CryptoCurrency Security Standard to Define Bitcoin Best Practices

An industry group of developers, researchers and security professionals have come up with a set of proposed best practices that Bitcoin and cryptocurrency businesses should adhere to, in order to ensure the safest and easiest way to handle Bitcoin and cryptocurrencies. Called the CryptoCurrency Security Standard (CCSS), this is an attempt to standardize the various rules and software practices used by businesses such as wallets, exchanges, etc. to keep customer funds secure. CCSS was created as a collaboration between CryptoCurrency Certification Consortium (C4), and BitGo, Inc.

The major focus of this standard is towards Bitcoin security and transparency in handling customer funds, something essential for the further growth and adoption of Bitcoin and cryptocurrencies in the mainstream. This becomes especially important in light of recent events, such as stolen Bitcoins from Bitstamp or more recently the 7000+ BTC stolen from the Chinese exchange Bter. Security issues have plagued some of the major players in this space, and the creators of this new standard hope that by following these guidelines during development, the entire ecosystem can benefit by making security of Bitcoins more robust.

The CCSS framework itself has been broken down into three levels, giving a more granular rating to businesses. Getting to Level-III, which is what the major exchanges should hope to achieve, means that

"… there are formalized policies and procedures that are enforced at every step within their business, multiple actors are required for all critical actions, advanced authentication mechanisms ensure authenticity of all data, and assets are distributed geographically and organizationally in such a way to be resilient against compromise of any person or organization."
— – CCSS

Even to achieve Level-II, certain best practices for security are required, such as the use of multi-signature wallets.

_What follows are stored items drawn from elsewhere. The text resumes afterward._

(** A page with references is mapped as the last page of a chunk. *)
Lemma in_use_perm live h c :
  heap_inv live h -> 0 < counted live c + Z.b2z (is_open h c) + none c -> pt h !! c = Some PERM.
Proof.
  intros Hi H0. unfold none in H0. destruct (is_open h c) eqn:E.
  - unfold is_open in E. apply andb_true_iff in E as [E1 E2].
    apply negb_true_iff, Z.eqb_neq in E1. apply Z.eqb_eq in E2. subst c. by apply (hi_open _ _ _ Hi).
  - destruct (counted_pos live c) as (v & n & Hvn & <-); [simpl in H0; lia|].
    apply (bk_last _ _ _ (hi_block _ _ _ Hi v n Hvn)).
Qed.

(** What happens in vacant pages does not touch the heap. *)
Lemma heap_frame live h h' p q :
  heap_inv live h -> p mod PGSIZE = 0 -> q mod PGSIZE = 0 -> p < q -> vacant p q h ->
  mptr h' = mptr h ->
  (forall c, ~ p <= c < q -> pt h' !! c = pt h !! c) ->
  (forall a, ~ p <= a < q -> ld8 (hmem h') a = ld8 (hmem h) a) ->
  heap_inv live h' /\ same_data live h h'.
Proof.
  intros Hi Hp Hq Hpq Hv Hm Hpt Hme. pose proof Hi as [H1 Hb Ha Hr Ho].
  assert (Hblk : forall v n, live !! v = Some n -> block_ok h' v n).
  { intros v n Hvn. eapply block_frame; [|by apply Hb]. intros c Hc. apply Hpt.
    destruct (vacant_apart _ _ _ _ _ _ Hi Hp Hpq Hv Hvn); lia. }
  assert (Hop : forall c, is_open h' c = is_open h c) by (intros c; unfold is_open; by rewrite Hm).
  assert (Hopen : mptr h mod PGSIZE <> 0 -> pt h' !! page_of (mptr h) = Some PERM).
  { intros Hne. destruct (Ho Hne) as [Hpo _]. rewrite Hpt; [done|].
    eapply vacant_not_perm; [done | apply page_of_mod | done]. }
  split.
  - constructor; rewrite ?Hm; try done.
    + intros c Hc H0. rewrite Hop in *.
      pose proof (in_use_perm _ _ _ Hi H0) as Hperm.
      pose proof (vacant_not_perm _ _ _ _ Hv Hc Hperm) as Hout.
      assert (He : ref_at h' c = ref_at h c).
      { unfold ref_at, ld32. rewrite !Hme by pages. done. }
      rewrite He. by apply Hr.
    + intros Hne. split; [by apply Hopen | by apply Ho].
  - intros v n a Hvn Hin. apply Hme. destruct (block_byte _ _ _ _ (Hb v n Hvn) Hin) as [Hpg _].
    destruct (vacant_apart _ _ _ _ _ _ Hi Hp Hpq Hv Hvn); pages.
Qed.
Lemma runit_run st argv args pipe_child :
  no_debug st -> held (smem st) (hi + 1) argv args ->
  outcome (runit argv0buf argv pipe_child st) = run_command args pipe_child (world st).
Proof.
  intros Hd Hh. pose proof (Forall2_length _ _ _ Hh) as Hlen.
  destruct Hh as [|p a argv args (Hp & Hpa & Hc) Hh]; [by apply (outcome_tracks _ (mret Returned)); [apply tracks_quiet; [lia | apply tracks_ret] |]|].
  unfold runit, run_command. rewrite Hlen. change (length (a :: args)) with (S (length args)).
  destruct (Z.eqb_spec (default 0 (head a)) 47) as [Hs | Hs].
  - urw (command_slash st p a Hc Hs). cbn [negb andb orb]. destruct (Z.of_nat (S (length args)) =? MAXARGS); [done|].
    quiet Hd. apply spawn_run; [done | done | lia |]. by apply (held_strings _ (hi + 1)).
  - destruct (command_name_run st p a Hc Hp ltac:(lia) Hs) as (m' & Hf & Hrun). cbn [negb andb].
    destruct (Z.of_nat (length a) + 2 >? BUFSIZ) eqn:Hbig; [by urw Hrun|]. destruct Hrun as [Hrun Hc']. urw Hrun. cbn [orb].
    destruct (Z.of_nat (S (length args)) =? MAXARGS); [done|]. quiet Hd.
    change (world st) with (world (st <| smem := m' |>)). apply spawn_run; [done | exact Hc' | simpl length; unfold BUFSIZ in Hbig; lia |].
    apply (held_strings _ (hi + 1)); [|lia]. simpl. eapply held_frame; [|exact Hh]. intros. apply Hf. lia.
Qed.

(** ** The loop *)

Record line_state st (low : Z) ts (argv : list Z) (args : list (list Z)) : Prop := {
  ls_debug : no_debug st;
  ls_ahead : ahead st low hi ts;
  ls_low : lo <= low <= hi + 1;
  ls_held : held (smem st) low argv args;
}.

Lemma line_world st low ts argv args (v : W) :
  line_state st low ts argv args -> line_state (st <| world := v |>) low ts argv args.
Proof. by intros []. Qed.

Lemma token_run st low ts argv args :
  line_state st low ts argv args ->
  exists p st', gettoken 0 st = Ok (code ts, p) st' /\ world st' = world st /\
    match ts with
    | [] => no_debug st' /\ held (smem st') (hi + 1) argv args
    | Sym c :: ts' => sh_symbol c = true /\ line_state st' low ts' argv args
    | Word w :: ts' =>
        cstr (smem st') p w /\ Z.of_nat (length w) < 1025 /\
        exists low', line_state st' low' ts' argv args /\ line_state st' low' ts' (argv ++ [p]) (args ++ [w])
    end.
Proof.
  intros [Hd Ha Hl Hh]. destruct (gettoken_run st low hi ts Hd Ha ltac:(lia)) as (p & st' & Hrun & (Hw & Hd' & Hf) & Ht).
  exists p, st'. split; [done|]. split; [done|].
  assert (Hh' : held (smem st') low argv args) by (eapply held_frame; [|exact Hh]; intros; apply Hf; lia).
  destruct ts as [|[w | c] ts].
  - split; [done|]. eapply held_more; [|exact Hh']. lia.
  - destruct Ht as (Hp & Hpw & Hc & Ha'). split; [done|]. split; [lia|]. eexists.
    assert (H1 : line_state st' (p + Z.of_nat (length w) + 1) ts argv args).
    { constructor; [done | exact Ha' | lia |]. eapply held_more; [|exact Hh']. lia. }
    split; [exact H1|]. destruct H1. constructor; try done. apply Forall2_app; [done|].
    constructor; [|constructor]. split; [lia|]. split; [lia | done].
  - destruct Ht as [Hc Ha']. split; [done|]. by constructor.
Qed.

Local Abbreviation body := (fun '(argv, pipe_child) => runcmd_step (W := W) argv pipe_child).
Definition ending (o : finish + list Z * Z) : U (sh W) finish :=
  match o with inl f => mret f | inr (argv, pipe_child) => runit argv0buf argv pipe_child end.
Definition go_on (f : nat) (y : (list Z * Z) + (finish + list Z * Z)) : U (sh W) finish :=
  (match y with inl x => uloop f body x | inr r => mret r end) ≫= ending.
(** * Job portal scraper: the dispatch-and-merge orchestrator of [main.py]

    A shallow embedding of [scrape_portal] and [main] and of the fragment of
    pandas and [concurrent.futures] they call, with the properties of the
    consolidated table proved over it.

    Conventions.
    - A job record is a Python [dict] with string keys and string values; it
      is kept as an association list because the insertion order of the keys
      decides the column order of the table.
    - A [DataFrame] is held column-wise, as pandas does: a missing cell is
      [None] (pandas' NaN).
    - The two crawlers live in modules outside [main.py]; a crawler is taken
      as a value of type [Crawler], its only capability being [scrape_jobs].
    - An error is an instance of [Exception], carried as its message. *)

From Stdlib Require Import String Ascii List Bool Arith Lia DecimalString.
From Stdlib Require Import Permutation Sorted.
Import ListNotations.

Open Scope list_scope.
Open Scope string_scope.

(** ** Strings *)

Module Str.

Definition nl : string := String (ascii_of_nat 10) EmptyString.

(** ['='*60] *)
Fixpoint repeat (s : string) (n : nat) : string :=
  match n with
  | O => EmptyString
  | S n' => s ++ repeat s n'
  end.

Definition upper_ascii (c : ascii) : ascii :=
  let n := nat_of_ascii c in
  if andb (97 <=? n)%nat (n <=? 122)%nat then ascii_of_nat (n - 32) else c.

(** [str.upper], on the ASCII letters. *)
Fixpoint upper (s : string) : string :=
  match s with
  | EmptyString => EmptyString
  | String c s' => String (upper_ascii c) (upper s')
  end.

(** [str(n)] for a length. *)
Definition of_nat (n : nat) : string :=
  NilZero.string_of_uint (Nat.to_uint n).

(** [sub] occurs somewhere inside [s]. *)
Definition contains (s sub : string) : Prop :=
  exists pre post, s = pre ++ sub ++ post.

Definition mem (k : string) (l : list string) : bool :=
  existsb (String.eqb k) l.

End Str.

(** ** Job records and what a producer returns *)

Definition record := list (string * string).

Definition keys (r : record) : list string := map fst r.

(** [r.get(k)]: the value under [k], if the record has the key. *)
Fixpoint get (k : string) (r : record) : option string :=
  match r with
  | [] => None
  | (k', v) :: r' => if String.eqb k k' then Some v else get k r'
  end.

(** The value [scrape_jobs] hands back: a list of records, or [None]. *)
Inductive pyval :=
| PyNone
| PyList (l : list record).

(** Python truthiness, as tested by [if jobs:]. *)
Definition truthy (v : pyval) : bool :=
  match v with
  | PyNone => false
  | PyList [] => false
  | PyList (_ :: _) => true
  end.

(** [len(jobs)] *)
Definition len (v : pyval) : nat :=
  match v with
  | PyNone => 0
  | PyList l => length l
  end.

Inductive produce_outcome :=
| Raises (e : string)
| Returns (v : pyval).

Record Crawler := { scrape_jobs : nat -> produce_outcome }.

(** ** Console output *)

(** The table written to disk by [to_csv]: the header and the rows of
    rendered fields. *)
Record csv_file := { header : list string; lines : list (list string) }.

(** One [print] call.  The file-size line shows the size of the artifact on
    disk, which depends on the platform's byte-level rendering; it is kept
    as an event naming the file printed. *)
Inductive printed :=
| Line (s : string)
| FileSizeLine (f : csv_file).

(** ** [scrape_portal] (main.py, lines 15-30) *)

Definition banner : string := Str.repeat "=" 60.

Definition scrape_portal (crawler : Crawler) (portal_name : string)
    (max_pages : nat) : pyval * list printed :=
  let started :=
    [ Line (Str.nl ++ banner);
      Line ("STARTING " ++ Str.upper portal_name ++ " SCRAPING");
      Line banner ] in
  match scrape_jobs crawler max_pages with
  | Returns jobs =>
      if truthy jobs then
        (jobs,
         (started ++
          [ Line (portal_name ++ " scraping completed successfully. Jobs collected: "
                  ++ Str.of_nat (len jobs)) ])%list)
      else
        (PyList [],
         (started ++
          [ Line (" " ++ portal_name ++ " scraping failed or returned no data") ])%list)
  | Raises e =>
      (PyList [],
       (started ++
        [ Line ("Error during " ++ portal_name ++ " scraping: " ++ e) ])%list)
  end.

(** ** The fragment of pandas used by [main] *)

(** A lookup that fails raises [KeyError] in Python. *)
Inductive result (A : Type) :=
| Ok (a : A)
| KeyError (k : string).

Arguments Ok {A} a.
Arguments KeyError {A} k.

Definition bind {A B : Type} (m : result A) (f : A -> result B) : result B :=
  match m with
  | Ok a => f a
  | KeyError k => KeyError k
  end.

Notation "x <- m ;; k" := (bind m (fun x => k))
  (at level 61, m at next level, right associativity).

Module pd.

(** A cell of the table; [None] is NaN, the missing value. *)
Definition cell := option string.

(** A table, column by column: every column holds [index_len] cells. *)
Record DataFrame := { index_len : nat; cols : list (string * list cell) }.

(** The keys of one record that were not seen before, appended in order. *)
Fixpoint add_keys (seen ks : list string) : list string :=
  match ks with
  | [] => seen
  | k :: ks' =>
      if Str.mem k seen then add_keys seen ks'
      else add_keys (seen ++ [k])%list ks'
  end.

(** The keys of all records, each once, in order of first occurrence. *)
Definition union_keys (data : list record) : list string :=
  fold_left (fun seen r => add_keys seen (keys r)) data [].

(** [pd.DataFrame(data)] for a list of dicts: one row per dict, one column
    per key, NaN where a dict lacks the key. *)
Definition of_records (data : list record) : DataFrame :=
  {| index_len := length data;
     cols := map (fun k => (k, map (get k) data)) (union_keys data) |}.

(** [df.columns] *)
Definition columns (df : DataFrame) : list string := map fst (cols df).

(** [len(df)] *)
Definition nrows (df : DataFrame) : nat := index_len df.
(** * JamCapture: the capture orchestration engine

    A shallow embedding of [internal/audio/pipewire.go] and
    [internal/audio/pipewire_backend.go].  Go strings are byte strings
    ([string]); a Go [error] is its message, [None] standing for [nil].
    Everything the program learns from outside (the output of [pw-link],
    the file system, the encoder process) is an explicit argument of the
    operation that asks for it. *)

From Stdlib Require Import ZArith Ascii String DecimalString.
From stdpp Require Import base option list gmap strings.

Local Open Scope string_scope.

(** ** The parts of Go's [strings] and [fmt] the program calls *)

Module GoStrings.

(** [strings.HasPrefix(s, prefix)]. *)
Fixpoint HasPrefix (s pre : string) : bool :=
  match pre with
  | EmptyString => true
  | String c pre' =>
      match s with
      | EmptyString => false
      | String d s' => if Ascii.eqb c d then HasPrefix s' pre' else false
      end
  end.

(** [strings.Contains(s, substr)]: some suffix of [s] starts with
    [substr]. *)
Fixpoint Contains (s substr : string) : bool :=
  if HasPrefix s substr then true
  else match s with
       | EmptyString => false
       | String _ s' => Contains s' substr
       end.

Definition is_upper (c : ascii) : bool :=
  ((65 <=? nat_of_ascii c) && (nat_of_ascii c <=? 90))%nat.

Definition lower_byte (c : ascii) : ascii :=
  if is_upper c then ascii_of_nat (nat_of_ascii c + 32) else c.

(** [strings.ToLower(s)] on the letters A-Z; every other byte is
    kept (this is what Go does on a string without bytes above 0x7f). *)
Fixpoint ToLower (s : string) : string :=
  match s with
  | EmptyString => EmptyString
  | String c s' => String (lower_byte c) (ToLower s')
  end.

(** The white space of the ASCII range: tab, line feed, vertical tab,
    form feed, carriage return and space. *)
Definition is_space (c : ascii) : bool :=
  let n := nat_of_ascii c in
  ((9 <=? n) && (n <=? 13) || (n =? 32))%nat.

Fixpoint trim_left (s : string) : string :=
  match s with
  | EmptyString => EmptyString
  | String c s' => if is_space c then trim_left s' else s
  end.

(** Drops the white space at the end: a byte is dropped when it is white
    space and nothing is left after it. *)
Fixpoint trim_right (s : string) : string :=
  match s with
  | EmptyString => EmptyString
  | String c s' =>
      match trim_right s' with
      | EmptyString => if is_space c then EmptyString else String c EmptyString
      | t => String c t
      end
  end.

The guidelines are issued based on ten criteria, which need to be followed for each level achieved within the CCSS framework. These are – key/seed generation, wallet creation, key storage, key usage, key compromise policy, keyholder grant/revoke policy and procedures, third-party security audits/penetration tests, data sanitization policy, proof of reserve and audit logs. To achieve any level, a company must prove its competence through an external audit.

These guidelines would also appeal to regulators who are not very tech-savvy but wish to protect consumers from unscrupulous or incompetent businesses. Several Bitcoin and cryptocurrency based businesses have had to be shut down after losing customer funds, and there is usually no recourse for the customers. These frameworks and guidelines will help businesses plan their security in a robust manner, so that the risks are minimized.